Speaker: Pengyi Shi, Ph.D. Candidate, School of Industrial and Systems Engineering, Georgia Institute of Technology
Title: Data-driven Modeling and Decisions for Hospital Inpatient Flow Management
Abstract: Emergency department (ED) overcrowding negatively impacts patient safety and public health, and hence, has become one of the most challenging problems facing healthcare delivery systems worldwide. It is known that prolonged waiting time for admitted patients to be transferred from ED to inpatient beds (i.e., ED boarding) is a key contributor to ED overcrowding. Our research focuses on gaining insights into effective inpatient flow management to reduce this waiting time, and eventually, to reduce ED overcrowding.

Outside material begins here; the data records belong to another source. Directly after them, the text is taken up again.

(** Memory of spare frames may change, and they may be given back. *)
Lemma space_kept K p p' pd I : space p pd I -> Palloc.wf p' -> Palloc.pool_end (Palloc.user_pool p') = Palloc.pool_end (Palloc.user_pool p) ->
  (forall x, K x -> spare p I x) -> except K p p' -> space p' pd I.
Proof.
  intros [S1 S2 S3 S4 S5 S6 S7 S8 S9 S10] Hw He HK Hex. pose proof (Pagedir.d_wf _ _ S1) as Hwp.
  assert (forall w x, Palloc.in_use (Palloc.get_pool w p0) x = true -> ~ K x) as Hold.
  { intros w x Hx (Hu&_&Hn)%HK. destruct w; [by apply Hn|]. destruct (untouched_bytes _ _ false x S8 Hx) as [Hx' _].
    by pose proof (Palloc.in_use_pool p true false x Hwp Hu Hx'). }
  destruct (dir_kept p p' pd S1 Hw) as (Hd&Hen&Htb).
  { intros x Hx. apply (Hex false); [done|]. intros (Hu&_)%HK. by pose proof (Palloc.in_use_pool p true false x Hwp Hu Hx). }
  split; try done.
  - intros va Hu Ha Hn. rewrite Hen by done. by apply S4.
  - intros va g Hg. destruct (S5 va g Hg) as (E&Hf&Hb&Hl). destruct (Hex true (frame g) Hf) as [Hu Hs]; [intros (_&Hn&_)%HK; by apply (Hn va g)|].
    destruct (S3 va ltac:(eauto)) as [Huv _].
    rewrite Hen by done. split_and!; [done|done| |done]. eapply bytes_at_ext; [|exact Hb]. intros q Hq. apply Hs. lia.
  - by rewrite He.
  - intros w x Hx. destruct (untouched_bytes _ _ w x S8 Hx) as [Hx1 E1]. destruct (Hex w x Hx1 (Hold w x Hx)) as [Hx2 E2].
    split; [done|]. intros _ q Hq. rewrite E2, E1 by done. done.
  - intros x Hx%Htb. by apply S9.
Qed.

Lemma spare_props p pd I kp : space p pd I -> spare p I kp ->
  kp mod 4096 = 0 /\ PHYS_BASE < kp /\ kp + 4096 <= 2 ^ 32 /\ kp < PHYS_BASE + 4096 * init_ram_pages /\ mapped (mem_of p) kp 4096.
Proof.
  intros Hs [Hu _]. destruct (sp_ram _ _ _ Hs) as [S7 _]. pose proof (Pagedir.d_wf _ _ (sp_dir _ _ _ Hs)) as Hw.
  destruct (Palloc.in_use_props p true kp Hw Hu) as (Ha&Hl&Hh). pose proof (Palloc.w_pool _ Hw true) as [_ _ _ Hlow Hhigh]. cbn in *. split_and!; [done|lia|lia|lia|].
  intros q Hq. apply (Palloc.w_mapped _ Hw true). cbn. unfold Palloc.pool_end in Hh. lia.
Qed.

(** A page in use is another page than a spare frame, or the frame itself. *)
Lemma space_spare p p' pd I kp : space p pd I -> spare p I kp -> Palloc.wf p' -> Palloc.pool_end (Palloc.user_pool p') = Palloc.pool_end (Palloc.user_pool p) ->
  (forall w x, x <> kp -> Palloc.in_use (Palloc.get_pool w p) x = true -> Palloc.in_use (Palloc.get_pool w p') x = true) ->
  (forall q, ~ (kp <= q < kp + 4096) -> mem_of p' !! q = mem_of p !! q) -> space p' pd I.
Proof.
  intros Hs Hsp Hw He Hu Hq. apply (space_kept (eq kp) p); [done|done|done|by intros x <-|]. intros w x Hx Hne. split; [apply Hu; [congruence|done]|].
  pose proof (Pagedir.d_wf _ _ (sp_dir _ _ _ Hs)) as Hwp. destruct (Palloc.in_use_props p w x Hwp Hx) as (Hax&_). destruct (spare_props _ _ _ _ Hs Hsp) as (Hak&_).
  destruct (Palloc.page_disj x kp Hax Hak); [congruence|intros q ?; apply Hq; lia..].
Qed.

(** Bytes stored into a spare frame. *)
Lemma spare_write p pd I kp x bs : space p pd I -> spare p I kp -> kp <= x -> x + zlen bs <= kp + 4096 -> Forall (in_u 8) bs ->
  let p' := Palloc.set_mem (Mem.write (mem_of p) x bs) p in space p' pd I /\ spare p' I kp.
Proof.
  intros Hs Hsp H1 H2 Hb p'. destruct (spare_props p pd I kp Hs Hsp) as (_&_&_&_&Hm). split; [|done].
  apply (space_spare p p' pd I kp); [done|done| |done|intros w y _; by destruct w|].
  - apply Palloc.write_wf; [apply (Pagedir.d_wf _ _ (sp_dir _ _ _ Hs))| |done]. intros q ?. apply Hm. lia.
  - intros q Hq. cbn. rewrite lookup_write, decide_False by lia. done.
Qed.

(** What an update of the directory leaves alone. *)
Lemma updated_old p p' pd I up e : space p pd I -> Pagedir.updated p pd up e p' ->
  (forall x, uframe p x -> uframe p' x /\ same_bytes p p' x) /\ Palloc.untouched (fun _ => False) p0 p' /\ (forall x, tables (mem_of p') pd x -> ~ kpage p0 x).
Proof.
  intros [S1 S2 S3 S4 S5 S6 S7 S8 S9 S10] [U1 U2 U3 U4 U5]. pose proof (Pagedir.d_wf _ _ S1) as Hw.
  assert (forall x, tables (mem_of p) pd x -> kpage p x) as Htk.
  { intros x [->|(va&Hva&E)]; [apply S1|]. destruct (Pagedir.pt_of_cases p pd va S1 Hva) as [[_ ?]|(pt&Hk&_&_&_&E')]; congruence. }
  split_and!.
  - intros x Hx. destruct (U3 true x Hx) as [Hx' Hq]. split; [done|]. refine (Hq _). intros Hk%Htk. by pose proof (Palloc.in_use_pool p true false x Hw Hx Hk).
  - intros w x Hx. destruct (untouched_bytes _ _ w x S8 Hx) as [Hx1 E1]. destruct (U3 w x Hx1) as [Hx2 E2]. split; [done|]. intros _ q Hq. rewrite E2, E1; [done|done| |done].
    intros Ht. destruct w; [|by apply (S9 x)]. by pose proof (Palloc.in_use_pool p true false x Hw Hx1 (Htk x Ht)).
  - intros x [->|(va&Hva&E)]; [apply S9; by left|]. destruct (U5 va x Hva E) as [Hn|Eo]; [|apply S9; right; by exists va].
    intros Hx. apply Hn. by apply (S8 false).
Qed.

Based on an extensive empirical study of a Singaporean hospital, we build a new stochastic network model of inpatient flow. The model contains several novel features including the service times being endogenous, and these features are critical for the model to predict the time-dependent empirical performance measures such as the hourly average waiting time and the fraction of patients waiting more than 6 hours. By simulating the stochastic model, we identify certain operational policies that can reduce ED boarding and eliminate the excessively long waiting times for patients requesting beds in the morning. These policies focus on discharging patients at an earlier time of the day. The model also allows one to study the impact of other operational policies including staffing and expanding step-down-care facilities on ED boarding. To obtain structural insights, we further develop a novel “two-time-scale” analytical framework to analyze the model. This framework overcomes many challenges, including the service times being extremely long compared to the time-variations of the arrival rate, faced by existing methods for large-scale queuing systems. In addition to exact analysis, we employ a heavy-traffic approximation. Finally, we discuss future directions for research and practice.
Speaker: Agnieszka Tymula, AXA Post-Doctoral Fellow,Center for Neuroeconomics, New York University
Title: Separating Risk and Ambiguity Preferences Across the Life Span: Novel Findings and Implications for Policy
Abstract: We experimentally examine how attitudes toward risk and ambiguity, as well as other properties of the decision-making process such as choice consistency and frequency of dominance violations, change over the life span. We assess all of these characteristics of the decision process, both in the gain and in the loss domain, in a sample of 135 subjects that range in age from 12 to 90 years old. We also collected extensive demographic information and psychological measures that we use as covariates in our analysis. Our results indicate that there is substantial and domain-specific variability across subjects in all parameters with indications of age-related differences in both risk and ambiguity preferences as well as choice consistency and frequency of dominance violations. Several of our findings challenge widely held assumptions about the preferences of representative agents.